DATA IN THIS EXERCISE →
(** The calls of a run that returned no error, in order. *)
Fixpoint succeeded (s : LedgerStore) (calls : list AddCall) : list AddCall :=
  match calls with
  | [] => []
  | c :: calls =>
    let r := do_call s c in
    match r.2.2 with
    | None => c :: succeeded r.1 calls
    | Some _ => succeeded r.1 calls
    end
  end.

(** What every call of a run returned. *)
Fixpoint results (s : LedgerStore) (calls : list AddCall)
    : list (TransactionRecord * option error) :=
  match calls with
  | [] => []
  | c :: calls => let r := do_call s c in r.2 :: results r.1 calls
  end.

(** The sum of the amounts of the calls of kind [t] on account [userId]. *)
Fixpoint sum_amounts (userId : string) (t : TransactionType) (calls : list AddCall) : Q :=
  match calls with
  | [] => 0%Q
  | c :: calls =>
    if String.eqb (call_user c) userId && String.eqb (call_type c) t
    then (call_amount c + sum_amounts userId t calls)%Q
    else sum_amounts userId t calls
  end.

(** Store states reachable from the empty store by the two mutators, with
    any arguments. *)
Inductive reachable : LedgerStore → Prop :=
| reachable_new : reachable NewLedgerStore
| reachable_add s userId txType amount description id now :
    reachable s →
    reachable (AddTransaction s userId txType amount description id now).1
| reachable_add_with_time s userId tx :
    reachable s →
    reachable (AddTransactionWithTime s userId tx).

(** A record that [AddTransactionWithTime] can apply without overdrawing:
    a deposit of a non-negative amount, or a withdrawal the balance covers. *)
Definition covered (s : LedgerStore) (userId : string) (tx : TransactionRecord) : Prop :=
  (TxType tx = Deposit → (0 <= Amount tx)%Q) ∧
  (TxType tx = Withdrawal → (Amount tx <= balance_of s userId)%Q).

DESCRIPTION OF THE TASK → Of all the entries above, retype exactly the lines from the line with "reachable_new : reachable NewLedgerStore" to the line with "a deposit of", both included, and no others.

RESPONSE FOR THIS EXERCISE →
| reachable_new : reachable NewLedgerStore
| reachable_add s userId txType amount description id now :
    reachable s →
    reachable (AddTransaction s userId txType amount description id now).1
| reachable_add_with_time s userId tx :
    reachable s →
    reachable (AddTransactionWithTime s userId tx).

(** A record that [AddTransactionWithTime] can apply without overdrawing:
    a deposit of a non-negative amount, or a withdrawal the balance covers. *)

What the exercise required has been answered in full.